Dr. Randy Lehman (00:41:53):
I had a guy like that recently with an ear skin cancer, basically. I was kind of worried about the margin, so we just took it off and packed it. And then I was planning on doing the reconstruction of the ear with the Uck heel gram advancement flap later. And I mean, I can't imagine somebody not doing that. He comes back, he's like, I'm okay. My wife says, my ear looks fine like this. Yeah, there you go. You look like somebody, a dog bit part of your ear out. I mean, you're cancer free. You don't have to do it, but Right.

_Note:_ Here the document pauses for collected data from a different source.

(** ** Sources *)
Definition FOLLOW_SOURCES : list string := ["discussion"; "column"; "qa"; "project"; "blog"].
Definition HOT_SOURCES : list string := ["discussion"; "article"; "column"; "qa"; "project"; "blog"].

Definition is_author (author_ids : gset uuid) (it : FeedItem) : bool :=
  match author_id it with Some a => bool_decide (a ∈ author_ids) | None => false end.

Definition on_board (board_ids : option (gset uuid)) (it : FeedItem) : bool :=
  match board_ids, board_id it with Some bs, Some b => bool_decide (b ∈ bs) | _, _ => false end.

(** The conditions on authors and boards; articles have no author. *)
Definition audience_conditions (name : string) (author_ids : option (gset uuid)) (board_ids : option (gset uuid))
    (it : FeedItem) : bool :=
  match author_ids with
  | None => true
  | Some ids =>
      if decide (name = "article"%string) then true
      else if decide (name = "discussion"%string) then is_author ids it || on_board board_ids it
      else is_author ids it
  end.

(** [SOURCES[name](db, author_ids, board_ids, before_time, before_id, limit)] *)
Definition fetch_source (d : tables) (name : string) (author_ids board_ids : option (gset uuid))
    (c : option (Z * uuid)) (limit : nat) : list FeedItem :=
  take limit (newest_first (filter (λ it, audience_conditions name author_ids board_ids it && before c it) (published d name))).

(** [_load_materialized_page] over [list_page]. *)
Definition _load_materialized_page (d : tables) (user : uuid) (c : option (Z * uuid)) (limit : nat) : list FeedItem :=
  take limit (newest_first (filter (λ it, before c it) (snd <$> filter (λ r, r.1 = user) (feed_items d)))).

Definition get_following_ids (d : tables) (user : uuid) : gset uuid :=
  list_to_set (snd <$> filter (λ r, r.1 = user) (user_follows d)).

Definition get_followed_board_ids (d : tables) (user : uuid) : gset uuid :=
  list_to_set (snd <$> filter (λ r, r.1 = user) (board_follows d)).

Definition follower_ids (rel : list (uuid * uuid)) (target : uuid) : list uuid :=
  fst <$> filter (λ r, r.2 = target) rel.

Section timeline.
Context `{IsoFormat} (cfg : settings) (should_hide : string → bool).

Definition hidden (it : FeedItem) : bool := should_hide (title it +:+ " " +:+ content_preview it).

(** [_filter_hidden] *)
Definition _filter_hidden (its : list FeedItem) : list FeedItem := filter (λ it, hidden it = false) its.

(** ** Collecting a page *)
Fixpoint visit (limit : nat) (kept visible : list FeedItem) (seen : gset (string * uuid))
  : list FeedItem * gset (string * uuid) :=
  match kept with
  | [] => (visible, seen)
  | it :: kept =>
      if decide (item_key it ∈ seen) then visit limit kept visible seen else
      let seen := {[ item_key it ]} ∪ seen in
      let visible := visible ++ [it] in
      if decide (limit < length visible) then (visible, seen) else visit limit kept visible seen
  end.

(** The loop: what is visible so far, whether there was any candidate, the
    position, and how many rows have been looked at. *)
Fixpoint scan (fuel : nat) (fetch : option (Z * uuid) → nat → list FeedItem) (limit max_scanned batch_size scanned : nat)
    (visible : list FeedItem) (seen : gset (string * uuid)) (has_candidates : bool)
    (pos last_scanned : option (Z * uuid)) : list FeedItem * bool * option (Z * uuid) * nat :=
  match fuel with
  | 0 => (visible, has_candidates, last_scanned, scanned)
  | S fuel =>
      if decide (length visible ≤ limit ∧ scanned < max_scanned) then
        let size := min batch_size (max_scanned - scanned) in
        let candidates := newest_first (fetch pos size) in
        match last (take size candidates) with
        | None => (visible, has_candidates, last_scanned, scanned)
        | Some lst =>
            let batch := take size candidates in
            let '(visible, seen) := visit limit (_filter_hidden batch) visible seen in
            let pos := Some (created_at lst, item_id lst) in
            let scanned := scanned + length batch in
            if decide (length candidates < size) then (visible, true, pos, scanned)
            else scan fuel fetch limit max_scanned (min (batch_size * 2) 100) scanned visible seen true pos pos
        end
      else (visible, has_candidates, last_scanned, scanned)
  end.

(** Every round looks at one row at least, so [max_scanned] rounds are enough. *)
Definition _collect_page (fetch : option (Z * uuid) → nat → list FeedItem) (c : option (Z * uuid)) (limit : nat)
  : list FeedItem * bool * option (Z * uuid) :=
  let max_scanned := max 200 (limit * 10) in
  let '(visible, has_candidates, last_scanned, scanned) :=
    scan max_scanned fetch limit max_scanned (limit + 1) 0 [] ∅ false c None in
  (visible, has_candidates,
   if decide (max_scanned ≤ scanned ∧ length visible ≤ limit) then last_scanned else None).

Definition encode_position (c : Z * uuid) : string := _encode_cursor c.1 c.2.

Definition _finish_page (visible : list FeedItem) (limit : nat) (continuation : option (Z * uuid)) : FeedResponse :=
  let page := take limit visible in
  match last page with
  | None => Page [] (encode_position <$> continuation)
  | Some lst =>
      Page page (if decide (limit < length visible) then Some (_encode_cursor (created_at lst) (item_id lst))
                 else encode_position <$> continuation)
  end.

(** ** The read paths *)
Definition _realtime_fetch (d : tables) (names : list string) (author_ids board_ids : option (gset uuid))
    (c : option (Z * uuid)) (limit : nat) : list FeedItem :=
  names ≫= λ name,
    fetch_source d name author_ids (if decide (name = "discussion"%string) then board_ids else None) c limit.

Definition _realtime_timeline (d : tables) (user : option uuid) (mode : string) (cursor : option string) (limit : nat)
  : FeedResponse :=
  let c := _decode_cursor cursor in
  let page names author_ids board_ids :=
    let '(visible, _, continuation) := _collect_page (_realtime_fetch d names author_ids board_ids) c limit in
    _finish_page visible limit continuation in
  match user with
  | Some u =>
      if decide (mode = "follow"%string) then
        let following := get_following_ids d u in
        let boards := get_followed_board_ids d u in
        if decide (following = ∅ ∧ boards = ∅) then Page [] None
        else page FOLLOW_SOURCES (Some following) (Some boards)
      else page HOT_SOURCES None None
  | None => page HOT_SOURCES None None
  end.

Dr. Stephen Bodney (00:42:25):
Yeah, I see that too. There some people, one doc in particular would send me stuff with people on their nose or their ear or something like that. And it was like, well, I'll tell you what, I can take that off. You might look like you went around with Mike Tyson and we can get you to somebody. You can do a better job. And they'd say, nah, I'm fine with it. I don't care. And it's like, okay, what does this patient want? What they're happy with?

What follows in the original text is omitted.